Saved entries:
(** ** Validation gate *)

(** [C4] [valid_search_query(term, topic_id)] is true exactly when [term] is
    a string whose stripped length is at least 2 or [topic_id] is a string
    whose stripped length is at least 1; the five sample calls of the
    specification evaluate as listed. *)
Theorem valid_search_query_spec :
  (∀ term topic_id : PyVal,
     CredentialSearchView.valid_search_query term topic_id = true ↔
       (∃ s, term = PyStr s ∧ 2 ≤ len (strip s))
       ∨ (∃ s, topic_id = PyStr s ∧ 1 ≤ len (strip s)))
  ∧ CredentialSearchView.valid_search_query (PyStr (lit "ab")) (PyStr (lit "")) = true
  ∧ CredentialSearchView.valid_search_query (PyStr (lit "a")) (PyStr (lit "")) = false
  ∧ CredentialSearchView.valid_search_query (PyStr (lit "")) (PyStr (lit "123")) = true
  ∧ CredentialSearchView.valid_search_query (PyStr (lit " ")) (PyStr (lit " ")) = false
  ∧ CredentialSearchView.valid_search_query PyNone PyNone = false.
Proof.
  split; [|by repeat split].
  intros term topic_id. unfold CredentialSearchView.valid_search_query. split.
  - intros H. destruct topic_id as [| | | |t].
    5: { destruct (Z.gtb_spec (len (strip t)) 0) as [Ht|Ht].
         - right. exists t. split; [done|lia].
         - destruct term as [| | | |q]; try discriminate.
           destruct (Z.geb_spec (len (strip q)) 2); [|discriminate].
           left. exists q. split; [done|lia]. }
    all: destruct term as [| | | |q]; try discriminate;
      destruct (Z.geb_spec (len (strip q)) 2); [|discriminate];
      left; exists q; (split; [done|lia]).
  - intros [[s [-> Hs]]|[s [-> Hs]]].
    + destruct (Z.geb_spec (len (strip s)) 2); [|lia].
      destruct topic_id; try done. by destruct (_ >? _).
    + destruct (Z.gtb_spec (len (strip s)) 0); [done|lia].
Qed.
(** X1.  Whatever [is_df_sorted] answers, an ascending frame is handed to
    [gen_label] as it is (sorting it returns it unchanged), and preparing
    the rows twice is preparing them once.  On timestamps in range the
    test of line 180 changes nothing in the result: the rows handed over
    are the stable sort of the patient's endpoint rows, and they pass
    [is_df_sorted]. *)
Theorem prepare_endpoint_is_sort (rows : list endpoint_row) :
  (ascending rows -> prepare_endpoint rows = rows)
  /\ prepare_endpoint (prepare_endpoint rows) = prepare_endpoint rows
  /\ (timestamps_in_range rows ->
      prepare_endpoint rows = sort_values rows
      /\ is_df_sorted (prepare_endpoint rows) = true).
Proof.
  assert (Hasc : forall l, ascending l -> prepare_endpoint l = l).
  { intros l Hl. unfold prepare_endpoint.
    destruct (is_df_sorted l); [reflexivity|].
    now apply msort_ascending_id. }
  split; [apply Hasc|]. split.
  - assert (Hp : ascending (prepare_endpoint rows)
                 \/ prepare_endpoint rows = rows).
    { unfold prepare_endpoint. destruct (is_df_sorted rows);
        [now right | left; apply sort_values_spec]. }
    destruct Hp as [Ha | Hx]; [now apply Hasc|].
    rewrite Hx. exact Hx.
  - intros Hr. split.
    + unfold prepare_endpoint. destruct (is_df_sorted rows) eqn:E;
        [|reflexivity].
      symmetry. apply msort_ascending_id. now apply is_df_sorted_iff.
    + apply is_df_sorted_iff.
      * apply (timestamps_in_range_perm (proj1 (prepare_endpoint_stable rows))).
        exact Hr.
      * now apply prepare_endpoint_ascending.
Qed.

(** Two ascending frames with the same rows at every instant are equal. *)
Lemma ascending_rows_at_eq (l1 l2 : list endpoint_row) :
  ascending l1 -> ascending l2 ->
  (forall t, rows_at t l1 = rows_at t l2) -> l1 = l2.
Proof.
  revert l2. induction l1 as [|a l1 IH]; intros l2 H1 H2 Hrows.
  - destruct l2 as [|b l2]; [reflexivity|].
    specialize (Hrows (e_datetime b)). rewrite rows_at_cons, Z.eqb_refl in Hrows.
    discriminate Hrows.
  - destruct l2 as [|b l2].
    { specialize (Hrows (e_datetime a)).
      rewrite rows_at_cons, Z.eqb_refl in Hrows. discriminate Hrows. }
    assert (Hab : a = b).
    { destruct (Z.lt_trichotomy (e_datetime a) (e_datetime b)) as [Hlt | [Heq | Hgt]].
      - pose proof (Hrows (e_datetime a)) as Ha.
        rewrite (rows_at_cons _ a), Z.eqb_refl in Ha.
        rewrite (ascending_rows_at_nil H2 Hlt) in Ha. discriminate Ha.
      - pose proof (Hrows (e_datetime a)) as Ha.
        rewrite (rows_at_cons _ a), Z.eqb_refl in Ha.
        rewrite (rows_at_cons _ b) in Ha.
        replace (e_datetime b =? e_datetime a)%Z with true in Ha
          by (symmetry; apply Z.eqb_eq; lia).
        now injection Ha.
      - pose proof (Hrows (e_datetime b)) as Hb.
        rewrite (rows_at_cons _ b), Z.eqb_refl in Hb.
        rewrite (ascending_rows_at_nil H1) in Hb by lia. discriminate Hb. }
    subst b. f_equal. apply IH.
    + now apply ascending_tail with a.
    + now apply ascending_tail with a.
    + intros t. specialize (Hrows t). rewrite !rows_at_cons in Hrows.
      destruct (e_datetime a =? t)%Z; [now injection Hrows | exact Hrows].
Qed.

Lemma has_dup_false_iff (l : list Z) : has_dup l = false <-> NoDup l.
Proof.
  induction l as [|x l IH]; simpl.
  - split; [constructor | reflexivity].
  - rewrite orb_false_iff, IH. split.
    + intros [Hx Hl]. constructor; [|exact Hl]. intros Hin.
      assert (existsb (Z.eqb x) l = true)
        by (apply existsb_exists; exists x; split;
            [exact Hin | apply Z.eqb_refl]).
      congruence.
    + intros H. inversion H as [|? ? Hx Hl]; subst. split; [|exact Hl].
      destruct (existsb (Z.eqb x) l) eqn:E; [|reflexivity].
      apply existsb_exists in E. destruct E as [y [Hy Exy]].
      apply Z.eqb_eq in Exy. subst y. contradiction.
Qed.

Lemma filter_perm (A : Type) (f : A -> bool) (l l' : list A) :
  Permutation l l' -> Permutation (filter f l) (filter f l').
Proof.
  induction 1 as [|x l l' _ IH|x y l|l l' l'' _ IH1 _ IH2]; simpl.
  - constructor.
  - destruct (f x); [now constructor | exact IH].
  - destruct (f x), (f y); try reflexivity. constructor.
  - now transitivity (filter f l').
Qed.

(** With pairwise distinct timestamps an instant holds at most one row. *)
Lemma rows_at_unique (t : Z) (l : list endpoint_row) :
  NoDup (map e_datetime l) -> (List.length (rows_at t l) <= 1)%nat.
Proof.
  induction l as [|a l IH]; intros Hnd; [simpl; lia|].
  cbn [map] in Hnd. inversion Hnd as [|? ? Ha Hl]; subst.
  rewrite rows_at_cons. destruct (e_datetime a =? t)%Z eqn:E;
    [|now apply IH].
  apply Z.eqb_eq in E. subst t.
  replace (rows_at (e_datetime a) l) with (@nil endpoint_row);
    [simpl; lia|].
  symmetry. unfold rows_at. clear IH Hl Hnd.
  induction l as [|b l IHl]; [reflexivity|]. cbn [filter].
  destruct (e_datetime b =? e_datetime a)%Z eqn:Eb.
  - apply Z.eqb_eq in Eb. exfalso. apply Ha. cbn [map]. left. exact Eb.
  - apply IHl. intros Hin. apply Ha. cbn [map]. now right.
Qed.

(** The prepared rows do not depend on the order in which a patient's
    endpoint rows are stored, when the timestamps are in range and no two
    rows share an instant. *)
Lemma prepare_endpoint_perm (l l' : list endpoint_row) :
  Permutation l l' -> timestamps_in_range l -> NoDup (map e_datetime l) ->
  prepare_endpoint l = prepare_endpoint l'.
Proof.
  intros Hperm Hrange Hnd.
  pose proof (prepare_endpoint_ascending Hrange) as Hs.
  pose proof (prepare_endpoint_ascending
                (timestamps_in_range_perm Hperm Hrange)) as Hs'.
  destruct (prepare_endpoint_stable l) as [_ Hr].
  destruct (prepare_endpoint_stable l') as [_ Hr'].
  apply ascending_rows_at_eq; [exact Hs | exact Hs' |].
  intros t. rewrite Hr, Hr'.
  pose proof (filter_perm (fun r => Z.eqb (e_datetime r) t) Hperm) as Hf.
  fold (rows_at t l) (rows_at t l') in Hf.
  pose proof (@rows_at_unique t l Hnd) as Hlen.
  destruct (rows_at t l) as [|x [|y rest]].
  - now apply Permutation_nil in Hf.
  - now apply Permutation_length_1_inv in Hf.
  - simpl in Hlen. lia.
Qed.

(* ------------------------------------------------------------------ *)
(** ** Further properties of [gen_label] *)

Section AssemblerFacts.

Context (U : Utils) (K : Constants).

Lemma length_eqb_0 (A : Type) (l : list A) :
  (List.length l =? 0)%nat = true <-> l = [].
Proof.
  rewrite Nat.eqb_eq. apply length_zero_iff_nil.
Qed.

Lemma empty_test (A B : Type) (l1 : list A) (l2 : list B) :
  (List.length l1 =? 0)%nat || (List.length l2 =? 0)%nat = true
  <-> l1 = [] \/ l2 = [].
Proof. now rewrite orb_true_iff, !length_eqb_0. Qed.

Lemma nonempty_test (A B : Type) (l1 : list A) (l2 : list B) :
  l1 <> [] -> l2 <> [] ->
  (List.length l1 =? 0)%nat || (List.length l2 =? 0)%nat = false.
Proof.
  intros H1 H2.
  destruct ((List.length l1 =? 0)%nat || (List.length l2 =? 0)%nat) eqn:E;
    [|reflexivity].
  apply empty_test in E. tauto.
Qed.

(** The table assembled after the checks is never "no label". *)
Lemma assemble_not_none (configs : Configs) (m a : scalar)
    (pat : list pat_row) (ep : list endpoint_row) :
  assemble U K configs m a pat ep <> Ok None.
Proof.
  unfold assemble. destruct (store_channels _ _ _ _) as [d|e];
    cbn [rbind]; [|discriminate].
  destruct (pd_DataFrame d); cbn [rbind]; discriminate.
Qed.
(** * Solar PPA cash-flow projection engine (src/src/App.jsx)

    Shallow embedding of the projection engine of the PPA calculator:
    the financial primitives [pmt], [npv], [irr], the yearly builder
    [buildYearlyProjection] and the monthly expansion
    [buildMonthlyProjection].

    A JavaScript Number is an IEEE-754 binary64 value.  The engine is
    written once over an interface [Arith] of the Number operations it
    uses and run at two instances:
    - [f64], Rocq's primitive binary64 floats: the arithmetic the
      program really executes (NaN, infinities, signed zeros, rounding
      to nearest even);
    - [exact], the rationals [Qc]: the same program in exact arithmetic,
      used to say what "equal up to rounding" means.
    [Math.pow] is only "implementation-approximated" in ECMAScript, so
    both instances take it as a parameter. *)

From Stdlib Require Import String DecimalString.
From Stdlib Require Import ZArith List Bool Lia.
From Stdlib Require Import QArith Qcanon Qround Qabs.
From Stdlib Require Import Floats.
From Stdlib Require DecimalPos DecimalZ.
Import ListNotations.

#[local] Set Warnings "-inexact-float".
#[local] Open Scope Z_scope.

(** ** The Number interface *)

Declare Scope num_scope.
Delimit Scope num_scope with num.

Class Arith (num : Type) : Type := {
  num_of_Z : Z -> num;            (* an integer literal or loop counter *)
  nadd : num -> num -> num;
  nsub : num -> num -> num;
  nmul : num -> num -> num;
  ndiv : num -> num -> num;
  nopp : num -> num;
  neqb : num -> num -> bool;      (* a === b *)
  nltb : num -> num -> bool;      (* a < b *)
  nleb : num -> num -> bool;      (* a <= b *)
  Math_abs : num -> num;
  Math_round : num -> num;
  Math_max : num -> num -> num;
  Math_min : num -> num -> num;
  Math_pow : num -> num -> num;
  isFinite : num -> bool
}.

Notation "x + y" := (nadd x y) : num_scope.
Notation "x - y" := (nsub x y) : num_scope.
Notation "x * y" := (nmul x y) : num_scope.
Notation "x / y" := (ndiv x y) : num_scope.
Notation "- x" := (nopp x) : num_scope.
Notation "x === y" := (neqb x y) (at level 70, no associativity) : num_scope.
Notation "x <? y" := (nltb x y) : num_scope.
Notation "x <=? y" := (nleb x y) : num_scope.
Notation "x >? y" := (nltb y x) : num_scope.
Notation "x >=? y" := (nleb y x) : num_scope.
Notation "$ z" := (num_of_Z z) (at level 1, format "$ z") : num_scope.

(** A decimal literal [m/d] such as [0.15 = 15/100]: numerator and
    denominator are exact and the division rounds once, which is the
    binary64 value the literal denotes. *)
Definition dec {num} `{Arith num} (m d : Z) : num := ($m / $d)%num.

(** ** Data model *)

(** The inputs of a projection.  Every field is a Number except
    [contractYears], the bound of the year loop, which the data model
    fixes as an integer: the rows are counted by it and the loop counter
    [y] enters the arithmetic through [num_of_Z]. *)
Record ProjectionConfig (num : Type) : Type := {
  capacityKw : num;
  unitsPerKwDay : num;
  degradationPct : num;
  contractYears : Z;
  ppaTariff : num;
  tariffEscalationPct : num;
  capexPerKw : num;
  upfrontPercent : num;
  loanInterestPct : num;
  loanTenureYears : num;
  omrPerKwYear : num;
  omrEscalationPct : num;
  discountRatePct : num
}.
Arguments capacityKw {num}. Arguments unitsPerKwDay {num}.
Arguments degradationPct {num}. Arguments contractYears {num}.
Arguments ppaTariff {num}. Arguments tariffEscalationPct {num}.
Arguments capexPerKw {num}. Arguments upfrontPercent {num}.
Arguments loanInterestPct {num}. Arguments loanTenureYears {num}.
Arguments omrPerKwYear {num}. Arguments omrEscalationPct {num}.
Arguments discountRatePct {num}.

Module YearRow.
Record t (num : Type) : Type := mk {
  year : Z;
  generationKwh : num;
  tariff : num;
  revenue : num;
  omr : num;
  emi : num;
  net : num
}.
Arguments mk {num}. Arguments year {num}. Arguments generationKwh {num}.
Arguments tariff {num}. Arguments revenue {num}. Arguments omr {num}.
Arguments emi {num}. Arguments net {num}.
End YearRow.

Module CumPoint.
Record t (num : Type) : Type := mk { year : Z; value : num }.
Arguments mk {num}. Arguments year {num}. Arguments value {num}.
End CumPoint.

Module YearlySummary.
Record t (num : Type) : Type := mk {
  capexTotal : num;
  upfront : num;
  loanAmount : num;
  year1Gen : num;
  year1Revenue : num;
  emiAnnual : num;
  paybackYear : option Z;       (* [None] is null *)
  npv : num;
  irr : option num;             (* [None] is null *)
  cumulative : list (CumPoint.t num);
  rows : list (YearRow.t num)
}.
Arguments mk {num}. Arguments capexTotal {num}. Arguments upfront {num}.
Arguments loanAmount {num}. Arguments year1Gen {num}.
Arguments year1Revenue {num}. Arguments emiAnnual {num}.
Arguments paybackYear {num}. Arguments npv {num}. Arguments irr {num}.
Arguments cumulative {num}. Arguments rows {num}.
End YearlySummary.

Module MonthRow.
Record t (num : Type) : Type := mk {
  key : string;
  label : string;
  month : string;
  generationKwh : num;
  tariff : num;
  revenue : num;
  omr : num;
  emi : num;
  net : num
}.
Arguments mk {num}. Arguments key {num}. Arguments label {num}.
Arguments month {num}. Arguments generationKwh {num}.
Arguments tariff {num}. Arguments revenue {num}. Arguments omr {num}.
Arguments emi {num}. Arguments net {num}.
End MonthRow.

Module MonthlySummary.
Record t (num : Type) : Type := mk {
  rows : list (MonthRow.t num);
  cumulative : list num
}.
Arguments mk {num}. Arguments rows {num}. Arguments cumulative {num}.
End MonthlySummary.

Module IrrRun.
Record t (num : Type) : Type := mk {
  rate : num;
  iterations : nat;
  broke : bool
}.
Arguments mk {num}. Arguments rate {num}. Arguments iterations {num}.
Arguments broke {num}.
End IrrRun.

(** A JavaScript completion: a value, or an exception in flight. *)
Inductive completion (A : Type) : Type :=
| Normal (v : A)
| Throw.
Arguments Normal {A}. Arguments Throw {A}.

(** [try { return body } catch { return handler }] *)
Definition tryCatch {A} (body : completion A) (handler : A) : A :=
  match body with
  | Normal v => v
  | Throw => handler
  end.

(** [return f(body)]: the value passes through [f], an exception
    passes through unchanged. *)
Definition returning {A B} (f : A -> B) (body : completion A) : completion B :=
  match body with
  | Normal v => Normal (f v)
  | Throw => Throw
  end.

(** ** The engine *)

Section Engine.
Context {num : Type} {AR : Arith num}.
#[local] Open Scope num_scope.

(** *** Utility functions *)

(** [if (rate === 0) return -(pv / nper);
     return -(pv * r) / (1 - Math.pow(1 + r, -nper));] *)
Definition pmt (rate nper pv : num) : num :=
  if rate === $0 then - (pv / nper)
  else
    let r := rate in
    - (pv * r) / ($1 - Math_pow ($1 + r) (- nper)).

EXERCISE BRIEF:
Give only the lines from the one holding "now apply prepare_endpoint_ascending." through the one holding "- destruct l2 as [|b l2].", each restated exactly as it appears above.

EXERCISE RESPONSE:
      * now apply prepare_endpoint_ascending.
Qed.

(** Two ascending frames with the same rows at every instant are equal. *)
Lemma ascending_rows_at_eq (l1 l2 : list endpoint_row) :
  ascending l1 -> ascending l2 ->
  (forall t, rows_at t l1 = rows_at t l2) -> l1 = l2.
Proof.
  revert l2. induction l1 as [|a l1 IH]; intros l2 H1 H2 Hrows.
  - destruct l2 as [|b l2]; [reflexivity|].
    specialize (Hrows (e_datetime b)). rewrite rows_at_cons, Z.eqb_refl in Hrows.
    discriminate Hrows.
  - destruct l2 as [|b l2].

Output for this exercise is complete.